POV-Ray : Newsgroups : povray.beta-test : Beta29 isosurface badly broken : Re: Beta29 isosurface badly broken Server Time
28 Jul 2024 20:27:04 EDT (-0400)
  Re: Beta29 isosurface badly broken  
From: Slime
Date: 15 Nov 2008 14:24:46
Message: <491f21fe@news.povray.org>
> Damn I wish I knew what the hell you're talking about :) "gradient" to me 
> is
> a setting that has to be big enough for isosurfaces to work. I have no 
> idea
> what it really means...

Well, the gradient of a function at a point is a vector describing the 
function's greatest rate of change and the direction of that change. As a 
simple example, the gradient of f(x) = x is (1,0,0) everywhere, because it 
is always increasing in the x direction. Functions can have different 
gradients at different points. POV-Ray's max_gradient keyword is so you can 
supply the magnitude of the largest gradient anywhere in the function - or 
at least the part of the function within the bounding box - so that it knows 
the fastest the function can change. If POV-Ray evaluates a function and 
finds that its value is 2, and it knows its max_gradient is 1, then it knows 
it's safe to trace the ray 2 more units because it can't possibly find a 
zero value for the function within that distance - the function doesn't 
change fast enough for it to hit zero closer than that!

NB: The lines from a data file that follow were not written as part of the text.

(** The last part with [inlineData]. *)
Definition last_inline (parts : list Part) : option Blob :=
  fold_left (fun acc p => match inlineData p with Some b => Some b | None => acc end) parts None.

Definition inline_url (b : option Blob) : string :=
  match b with Some b => "data:image/png;base64," ++ show_data (data b) | None => "" end.

(** [process.env.API_KEY] once the credential gate of [handleGenerate] is
    through: the key the host installs when a selection succeeds. *)
Definition key_after_gate (w : World) : option string :=
  match aistudio w with
  | Some h =>
      if has_selected h then env_API_KEY w
      else match select_key h with Ok k => Some k | Throw _ => env_API_KEY w end
  | None => env_API_KEY w
  end.

(** A request whose prompt names every field of the brief. *)
Definition names_brief (brand : BrandInfo) (e : Event) : bool :=
  match e with
  | EvGenerate _ _ p =>
      includes p (businessName brand) && includes p (industry brand) &&
      includes p (coreValues brand) && includes p (targetAudience brand) &&
      includes p (preferredStyle brand)
  | _ => true
  end.

(** Every one of the first three image replies is a fulfilled request. *)
Definition batch_fulfilled (w : World) : Prop :=
  forall j, j < 3 -> exists r, nth j (image_replies w) (Throw None) = Ok r.

(* ------------------------------------------------------------------ *)
(** ** [JSON.parse] on sample texts *)

Example JSON_parse_guide :
  JSON_parse ("{" ++ quoted "primaryColor" ++ ": " ++ quoted "#112233" ++ ", " ++
              quoted "usageTips" ++ ": [" ++ quoted "a" ++ ", " ++ quoted "b" ++ "]}") =
  Some (JObj [("primaryColor", JStr "#112233"); ("usageTips", JArr [JStr "a"; JStr "b"])]).
Proof. reflexivity. Qed.

Example JSON_parse_rejects : JSON_parse "Sorry, I can't" = None.
Proof. reflexivity. Qed.

Example JSON_parse_number : JSON_parse " [-1.5e+3, 0, null, true] " =
  Some (JArr [JNum "-1.5e+3"; JNum "0"; JNull; JBool true]).
Proof. reflexivity. Qed.

(* ------------------------------------------------------------------ *)
(** ** Lemmas on the loop of [App.generateLogoConcepts] *)

Lemma count_generate_app (l1 l2 : list Event) :
  count_generate (l1 ++ l2) = count_generate l1 + count_generate l2.
Proof. unfold count_generate. rewrite filter_app, length_app. reflexivity. Qed.

Ltac world_simpl :=
  unfold bind, ret, throw, try_catch, modify, with_st, get_st, emit, read_API_KEY,
    Date_now, get_aistudio in *; cbn in *.
(** * Preconditioning wrappers, weight transfer and sampling loop of the CTM
      code base: a shallow embedding and its properties

    Sources embedded here:
    - [code/cm/networks.py]: [VPPrecond] (with its noise schedule [sigma],
      [sigma_inv]), [VEPrecond], [iDDPMPrecond] (with [round_sigma]),
      [EDMPrecond], [EDMPrecond_CTM] (with [get_c_in]), the argument
      binding of [SongUNet.__init__] / [DhariwalUNet.__init__] and the
      group count of [GroupNorm.__init__];
    - [code/cm_train.py]: the batch size, the teacher-to-student and the
      student-to-target parameter copies of [main];
    - [code/image_sample.py]: the sampling loop of [main] and the counting
      loop of [calculate_inception_stats].

    Numbers.  A floating-point value is held as an exact real or one of the
    three IEEE special values ([ext]); no rounding, overflow or signed zero
    is modelled.  The operations follow torch on the special values
    (log 0 = -inf, log of a negative number = nan, x / 0 = inf, ...).

    Tensors.  A tensor of shape (B, C, H, W) is held as B rows of C*H*W
    entries, a tensor of shape (B, 1, 1, 1) as B rows of one entry and a
    one-dimensional tensor as a single row.  Binary operations broadcast
    on both levels by torch's rule (equal sizes, or one of them 1) and
    raise [RuntimeError] otherwise.  Every tensor carries its dtype and
    device tags, since the wrappers branch and assert on them. *)

From Stdlib Require Import Reals Lra Lia ZArith String.
From stdpp Require Import gmap strings list fin_maps.

Open Scope R_scope.

(* ===================================================================== *)
(** * Exceptions *)
(* ===================================================================== *)

Inductive exn :=
| AssertionError | RuntimeError | NotImplementedError
| KeyError | IndexError | TypeError.

Inductive result (A : Type) :=
| Ok (a : A)
| Raise (e : exn).
Arguments Ok {A} a.
Arguments Raise {A} e.

#[global] Instance result_ret : MRet result := λ A a, Ok a.
#[global] Instance result_bind : MBind result :=
  λ A B f m, match m with Ok a => f a | Raise e => Raise e end.

Definition assert (b : bool) : result unit :=
  if b then Ok tt else Raise AssertionError.

(** A computation that may invoke the backbone: it threads the list of
    invocations made so far (oldest first).  [C] is the type of one
    recorded invocation. *)
Definition M (C A : Type) : Type := list C → result A * list C.
(** The removal of lines 296-300 runs from [connectedCallback] only.  An
    element taken out of its form and out of the document ([el.remove()])
    gets [disconnectedCallback], which does not call [_ensureHiddenInput]:
    the hidden input stays in the form and goes on submitting [n=on]. *)
Lemma hidden_input_survives_removal :
  let r := run [OPlace false None]
             (upgrade false ∅ [("name", "n"); ("checked", "")] true (Some 0)) in
  isConnected r = false /\ form r = None /\
  hiddenInput r = Some (mkHidden (Some "n") (Some "on") (Some 0)).
Proof. vm_compute. repeat split. Qed.

Lemma ensureHiddenInput_created s :
  hiddenInput s = None ->
  (hiddenInput (_ensureHiddenInput s) <> None <->
   isConnected s = true /\ internals s = None /\ form s <> None /\
   truthy (this_name s) = true).
Proof.
  intros Hh. unfold _ensureHiddenInput. rewrite Hh.
  assert (No : forall P : Prop, (P -> False) -> (None <> @None HiddenInput <-> P)).
  { intros P HP. split; [intros H; now contradict H|intros H; now apply HP in H]. }
  destruct (isConnected s), (form s) as [g|], (internals s), (truthy (this_name s));
    cbn; rewrite ?Hh;
    first [ apply No; intros (H1 & H2 & H3 & H4); congruence
          | split; [intros _; repeat split; discriminate|discriminate] ].
Qed.

(** [connectedCallback] on an element outside any form leaves no hidden
    input (lines 144 and 296-300). *)
Lemma connectedCallback_removes s :
  isConnected s = true -> form s = None -> hiddenInput (connectedCallback s) = None.
Proof.
  intros Hc Hf. unfold connectedCallback.
  set (x := cc_listen (cc_upgrade (cc_capture (cc_prepare s)))).
  assert (Hx : samePlace s x)
    by (unfold x, cc_listen, cc_upgrade, cc_capture, cc_prepare; place_chain).
  clearbody x. destruct Hx as (Hxc & Hxf). rewrite Hc in Hxc. rewrite Hf in Hxf.
  unfold cc_form. cbv zeta.
  set (y := _updateValidity (_updateFormValue x)).
  assert (Hy : samePlace x y) by (unfold y; place_chain).
  clearbody y. destruct Hy as (Hyc & Hyf). rewrite Hxc in Hyc. rewrite Hxf in Hyf.
  assert (Hz : hiddenInput (_ensureHiddenInput y) = None /\ form (_ensureHiddenInput y) = None).
  { unfold _ensureHiddenInput. rewrite Hyc, Hyf. cbn.
    destruct (hiddenInput y) eqn:E; [now split|]. destruct (internals y); now split. }
  revert Hz. generalize (_ensureHiddenInput y). intros z (Hz1 & Hz2).
  unfold cc_finish. cbv zeta. rewrite Hz2. destruct (hasAttribute _ _); exact Hz1.
Qed.

Lemma place_outside_removes s : hiddenInput (place true None s) = None.
Proof.
  unfold place. cbv zeta.
  destruct (disconnectedCallback_fields (set_position true None s)) as (_ & _ & (E1 & E2) & _).
  apply connectedCallback_removes; (destruct (isConnected s); [|reflexivity]).
  - now rewrite E1.
  - now rewrite E2.
Qed.

(** C4, amended.  The constructor takes [ElementInternals] when
    [attachInternals] exists and no hidden input; [_updateFormValue] writes
    to the internals when there are some and to the hidden input
    otherwise; no reachable state has both.  [_ensureHiddenInput] creates
    the hidden input, in the element's form, exactly when the element is
    connected, has no [ElementInternals], is inside a form and [this.name]
    is truthy (and there is no hidden input yet); [this.name] is the [name]
    attribute unless an own [name] property shadows the accessor, which no
    connected reachable state has.  Run on a connected element outside any
    form, [_ensureHiddenInput] removes the hidden input, and so does
    [connectedCallback], hence every insertion of the element into a
    document outside any form; run on a disconnected element
    [_ensureHiddenInput] does nothing. *)
Theorem hidden_input_fallback (s : ToggleInput) :
  (forall ai own,
     internals (constructor ai own) =
       (if ai then Some (mkInternals None false false "") else None) /\
     hiddenInput (constructor ai own) = None) /\
  (forall i, internals s = Some i ->
     _updateFormValue s =
     set_internals
       (Some (setFormValue
                (if get_checked s then submissionValue (this_value s) else None) i)) s) /\
  (internals s = None -> _updateFormValue s = _updateHiddenInput s) /\
  (forall ai own atts c f ops,
     let r := run ops (upgrade ai own atts c f) in
     (internals r <> None -> hiddenInput r = None) /\
     (isConnected r = true -> this_name r = ofAttribute (get_name r))) /\
  (hiddenInput s = None ->
   (hiddenInput (_ensureHiddenInput s) <> None <->
    isConnected s = true /\ internals s = None /\ form s <> None /\
    truthy (this_name s) = true) /\
   (forall h, hiddenInput (_ensureHiddenInput s) = Some h -> h_parent h = form s)) /\
  (ownProps s !! "name" = None -> truthy (this_name s) = truthyStr (get_name s)) /\
  (isConnected s = true -> form s = None ->
   hiddenInput (_ensureHiddenInput s) = None /\ hiddenInput (connectedCallback s) = None) /\
  hiddenInput (place true None s) = None /\
  (isConnected s = false -> _ensureHiddenInput s = s).
Proof.
  split; [intros ai own; now destruct ai|].
  split; [intros i Hi; unfold _updateFormValue, get_checked; rewrite Hi;
          now destruct (n_checked _)|].
  split; [intros Hi; unfold _updateFormValue; now rewrite Hi|].
  split.
  { intros ai own atts c f ops r.
    pose proof (run_Inv ops _ (upgrade_Inv ai own atts c f)) as (_ & (Hf & Hs) & _).
    fold r in Hf, Hs. clearbody r. split.
    - destruct Hf as [Hf|Hf]; [congruence|now intros _].
    - intros Hc. destruct (Hs Hc) as ((_ & _ & Hn & _) & _).
      now apply this_name_unshadowed. }
  split.
  { intros Hh. split; [now apply ensureHiddenInput_created|].
    intros h. unfold _ensureHiddenInput. rewrite Hh.
    destruct (isConnected s), (form s) as [g|], (internals s),
      (truthy (this_name s)); cbn; rewrite ?Hh; try discriminate.
    intros E. injection E as <-. unfold writeHiddenInput. now destruct (n_checked _). }
  split.
  { intros Ho. rewrite this_name_unshadowed by exact Ho. apply truthy_ofAttribute. }
  split.
  { intros Hc Hf. split; [|now apply connectedCallback_removes].
    unfold _ensureHiddenInput. rewrite Hc, Hf. cbn.
    destruct (hiddenInput s) eqn:E; [reflexivity|]. destruct (internals s); exact E. }
  split; [apply place_outside_removes|].
  intros Hc. unfold _ensureHiddenInput. now rewrite Hc.
Qed.
Definition with_spinners (l : list Z) (s : sys) : sys :=
  mkSys (tk s) (heap s) l (emitted s).

Definition Emit (e : TaskDisabledEvent) (s : sys) : sys :=
  mkSys (tk s) (heap s) (spinners s) (emitted s ++ [e]).

(** [Spin]: under the lock; from [TaskStopped] only. *)
Definition Spin (s : sys) : sys :=
  if decide (state (tk s) = TaskStopped) then
    let t1 := set_state TaskSpinning (tk s) in
    let '(k, h) := make_chan (heap s) in
    let t2 := set_killChan k t1 in
    mkSys t2 h (spinners s ++ [0]) (emitted s)
  else s.

(** [Stop]: [None] is a panic of [close]. *)
Definition Stop (s : sys) : option sys :=
  if decide (state (tk s) = TaskFiring ∨ state (tk s) = TaskSpinning) then
    match close_chan (killChan (tk s)) (heap s) with
    | Some h => Some (mkSys (tk s) h (spinners s) (emitted s))
    | None => None
    end
  else Some s.

(** [Kill]. *)
Definition Kill (s : sys) : option sys :=
  if decide (state (tk s) = TaskFiring ∨ state (tk s) = TaskSpinning) then
    match close_chan (killChan (tk s)) (heap s) with
    | Some h =>
        Some (mkSys (set_state TaskDisabled (tk s)) h (spinners s)
                (emitted s))
    | None => None
    end
  else Some s.

(** [fire]: under the lock, the workflow runs on the task in state
    [TaskFiring]. *)
Definition fire (w : workflow_run) (t : task) : task :=
  let t1 := set_state TaskFiring t in
  let t2 := workflow_Start w t1 in
  set_state TaskSpinning t2.

(** What the [select] of one loop iteration receives: the response that
    [waitForSchedule] sends, which is [t.schedule.Wait(t.lastFireTime)]
    (with the clock reading and the workflow run that an [Active] response
    leads to), or the kill signal.  A response can be received whether the
    kill signal is closed or not: [select] picks among the ready cases. *)
Inductive select_outcome : Type :=
| RecvResponse (sr : Schedule.Response) (now : Time) (w : workflow_run)
| RecvKill.

(** The four [return] statements of [spin]. *)
Inductive exit : Type :=
| ExitOnFailures | ExitEnded | ExitError | ExitKilled.

Inductive iter_result : Type :=
| Continue (consecutiveFailures : Z) (s : sys)
| Return (e : exit) (s : sys)
| Blocked.

Definition Sprintf_disabled (msg : string) : string :=
  "Task disabled with error: " +:+ msg.

(** The bookkeeping of the [Active] case up to and including [fire]. *)
Definition active_fire (sr : Schedule.Response) (now : Time)
    (w : workflow_run) (t : task) : task :=
  let t1 := set_missedIntervals
              (wrap (missedIntervals t + Schedule.Missed sr)) t in
  let t2 := set_lastFireTime now t1 in
  let t3 := set_hitCount (wrap (hitCount t2 + 1)) t2 in
  fire w t3.

(** One iteration of the [for] loop of [spin], from the [select] on.  The
    kill case is [Blocked] while the kill signal is not closed.  The
    deferred [Emit] runs as [spin] returns. *)
Definition spin_iter (o : select_outcome) (consecutiveFailures : Z)
    (s : sys) : iter_result :=
  match o with
  | RecvResponse sr now w =>
      match Schedule.State sr with
      | Schedule.Active =>
          let t := active_fire sr now w (tk s) in
          let cf :=
            if decide (lastFailureTime t = lastFireTime t)
            then wrap (consecutiveFailures + 1) else 0 in
          if decide (stopOnFailure t <= cf) then
            let t' := set_state TaskDisabled t in
            let event :=
              mkTaskDisabledEvent (id t')
                (Sprintf_disabled (lastFailureMessage t')) in
            Return ExitOnFailures (Emit event (with_tk t' s))
          else Continue cf (with_tk t s)
      | Schedule.Ended =>
          Return ExitEnded (with_tk (set_state TaskEnded (tk s)) s)
      | Schedule.Error =>
          Return ExitError (with_tk (set_state TaskDisabled (tk s)) s)
      end
  | RecvKill =>
      if recv_ready (killChan (tk s)) (heap s) then
        let t1 := set_state TaskStopped (tk s) in
        let t2 := set_lastFireTime zeroTime t1 in
        Return ExitKilled (with_tk t2 s)
      else Blocked
  end.

(** The loop, run against the outcomes of its successive [select]s.  With
    no outcome left the goroutine is parked at the [select]. *)
Fixpoint spin_from (os : list select_outcome) (consecutiveFailures : Z)
    (s : sys) : iter_result :=
  match os with
  | [] => Continue consecutiveFailures s
  | o :: os' =>
      match spin_iter o consecutiveFailures s with
      | Continue cf s' => spin_from os' cf s'
      | r => r
      end
  end.

(** [spin]: [var consecutiveFailures uint] starts at zero. *)
Definition spin (os : list select_outcome) (s : sys) : iter_result :=
  spin_from os 0 s.

(** *** Interleavings

    What can happen to a task: a call of its control surface, or an
    iteration of one of its live [spin] goroutines. *)
Inductive action : Type :=
| CallSpin
| CallStop
| CallKill
| CallOption (opts : list TaskOption)
| Select (g : nat) (o : select_outcome).

Inductive step_result : Type :=
| Next (s : sys)
| Panic
| NotEnabled.

Definition step (a : action) (s : sys) : step_result :=
  match a with
  | CallSpin => Next (Spin s)
  | CallStop => match Stop s with Some s' => Next s' | None => Panic end
  | CallKill => match Kill s with Some s' => Next s' | None => Panic end
  | CallOption opts => Next (with_tk (Option opts (tk s)) s)
  | Select g o =>
      match spinners s !! g with
      | None => NotEnabled
      | Some cf =>
          match spin_iter o cf s with
          | Continue cf' s' =>
              Next (with_spinners (<[g := cf']> (spinners s')) s')
          | Return _ s' => Next (with_spinners (delete g (spinners s')) s')
          | Blocked => NotEnabled
          end
      end
  end.

Fixpoint run (acts : list action) (s : sys) : step_result :=
  match acts with
  | [] => Next s
  | a :: acts' =>
      match step a s with
      | Next s' => run acts' s'
      | r => r
      end
  end.

(** A task fresh from the factory, with no goroutine and no event yet. *)
Definition boot (p : proc) (now : Time) (s wf m mm emitter : ref)
    (opts : list TaskOption) : sys :=
  let '(t, p') := newTask p now s wf m mm emitter opts in
  mkSys t (chans p') [] [].

End Spin.

(** ** The task collection *)
Module Collection.
Import Task.

(** A [*task] is the address of a task object in the heap of tasks; the
    table maps ids to such addresses, so a task in the table is shared
    with whoever else holds its address. *)
Definition ptr : Type := nat.
Definition task_heap : Type := gmap nat task.

Record taskCollection : Type := mkCollection {
  table : gmap Z ptr
}.

(** The package's error values. *)
Inductive error : Type :=
| ErrTaskNotFound
| ErrTaskNotStopped
| ErrTaskHasAlreadyBeenAdded
| ErrTaskDisabledOnFailures.

Definition newTaskCollection : taskCollection := mkCollection ∅.

(** [Get]: the address stored under [id], [None] for [nil]. *)
Definition Get (c : taskCollection) (id : Z) : option ptr :=
  match table c !! id with
  | Some t => Some t
  | None => None
  end.

(** [add] and [remove] return the collection and the error ([None] for a
    nil error).  Reading a field through an address that holds no task
    panics: the outer [None]. *)
Definition add (h : task_heap) (c : taskCollection) (p : ptr)
    : option (taskCollection * option error) :=
  match h !! p with
  | None => None
  | Some task =>
      match table c !! id task with
      | None => Some (mkCollection (<[id task := p]> (table c)), None)
      | Some _ => Some (c, Some ErrTaskHasAlreadyBeenAdded)
      end
  end.

Definition remove (h : task_heap) (c : taskCollection) (p : ptr)
    : option (taskCollection * option error) :=
  match h !! p with
  | None => None
  | Some task =>
      match table c !! id task with
      | Some _ =>
          if decide (state task ≠ TaskStopped) then
            Some (c, Some ErrTaskNotStopped)
          else Some (mkCollection (delete (id task) (table c)), None)
      | None => Some (c, Some ErrTaskNotFound)
      end
  end.

(** [Table]: a copy of the map. *)
Definition Table (c : taskCollection) : gmap Z ptr := table c.

End Collection.

(** ** Vocabulary of the properties *)
Module Vocabulary.
Import Go Task Spin.

(** Every outcome of [os] is an [Active] response whose fire fails: when
    [fire] returns, the last-failure time is the last-fire time recorded
    just before.  The task each fire starts from is the one the fire
    before left. *)
Fixpoint all_fail (os : list select_outcome) (t : task) : Prop :=
  match os with
  | [] => True
  | RecvResponse sr now w :: os' =>
      let t' := active_fire sr now w t in
      Schedule.State sr = Schedule.Active
      /\ lastFailureTime t' = lastFireTime t'
      /\ all_fail os' t'
  | RecvKill :: _ => False
  end.

(** The calls that close the kill signal. *)
Definition closes_kill (a : action) : bool :=
  match a with
  | CallStop | CallKill => true
  | _ => false
  end.

(** What holds of a task between two actions, from the factory on. *)
Definition consistent (s : sys) : Prop :=
  match spinners s with
  | [] => state (tk s) = TaskStopped \/ state (tk s) = TaskEnded
          \/ state (tk s) = TaskDisabled
  | [_] => (state (tk s) = TaskSpinning \/ state (tk s) = TaskDisabled)
           /\ (exists a, killChan (tk s) = Some a
                         /\ is_Some (heap s !! a))
           /\ emitted s = []
  | _ => False
  end
  /\ (emitted s = []
      \/ exists ev, emitted s = [ev] /\ state (tk s) = TaskDisabled).

(** The task is started and its kill signal has not been closed. *)
Definition armed (s : sys) : Prop :=
  state (tk s) <> TaskStopped
  /\ exists a, killChan (tk s) = Some a /\ heap s !! a = Some ChOpen.

End Vocabulary.

(** ** Concrete tasks and schedules *)
Module Scenario.
Import Go Task Spin Collection.

Definition proc0 : proc := mkProc IdGen.idCounter0 [].

(** The first three tasks of a process, created at clock readings 100,
    101 and 102; the second one has been started. *)
Definition task1 : task :=
  fst (newTask proc0 100 10%nat 11%nat 12%nat 13%nat 14%nat []).
Definition proc1 : proc :=
  snd (newTask proc0 100 10%nat 11%nat 12%nat 13%nat 14%nat []).
Definition sys1 : sys := boot proc0 100 10%nat 11%nat 12%nat 13%nat 14%nat [].

Definition sys2 : sys :=
  Spin (boot proc1 101 10%nat 11%nat 12%nat 13%nat 14%nat []).
Definition task2 : task := tk sys2.
Definition proc2 : proc :=
  snd (newTask proc1 101 10%nat 11%nat 12%nat 13%nat 14%nat []).

Definition task3 : task :=
  fst (newTask proc2 102 10%nat 11%nat 12%nat 13%nat 14%nat []).

Definition active (missed : Z) : Schedule.Response :=
  Schedule.mkResponse Schedule.Active missed.
Definition ended : Schedule.Response :=
  Schedule.mkResponse Schedule.Ended 0.
Definition errored : Schedule.Response :=
  Schedule.mkResponse Schedule.Error 0.

(** The three tasks at addresses 7, 8 and 9, and a collection to which
    the first two have been added. *)
Definition tasks1 : task_heap :=
  <[9%nat := task3]> (<[8%nat := task2]> (<[7%nat := task1]> ∅)).

Definition registry1 : taskCollection :=
  mkCollection (<[2 := 8%nat]> (<[1 := 7%nat]> ∅)).

End Scenario.

(** ** The waiter goroutine *)
Module Waiter.
Import Go Task Spin.

(** How a [waitForSchedule] goroutine ends: it has sent the response, it
    has returned on the kill signal, it is parked in its [select] with no
    case ready, or its send has hit a closed channel. *)
Inductive wait_result : Type :=
| Sent (sr : Schedule.Response)
| GaveUp
| Parked
| SendPanics.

To actually find the gradient of a function at a point, you take the partial 
derivative with respect to each variable (x, y, and z), plug the values in 
for the point you want to evaluate, and make a vector out of it. The hard 
part is finding the place in the function with the largest vector. Once you 
have that vector, you just get the magnitude with sqrt(x*x+y*y+z*z). In 
reality, no one usually goes to this much trouble - they just make an 
educated guess and try to overestimate a little bit.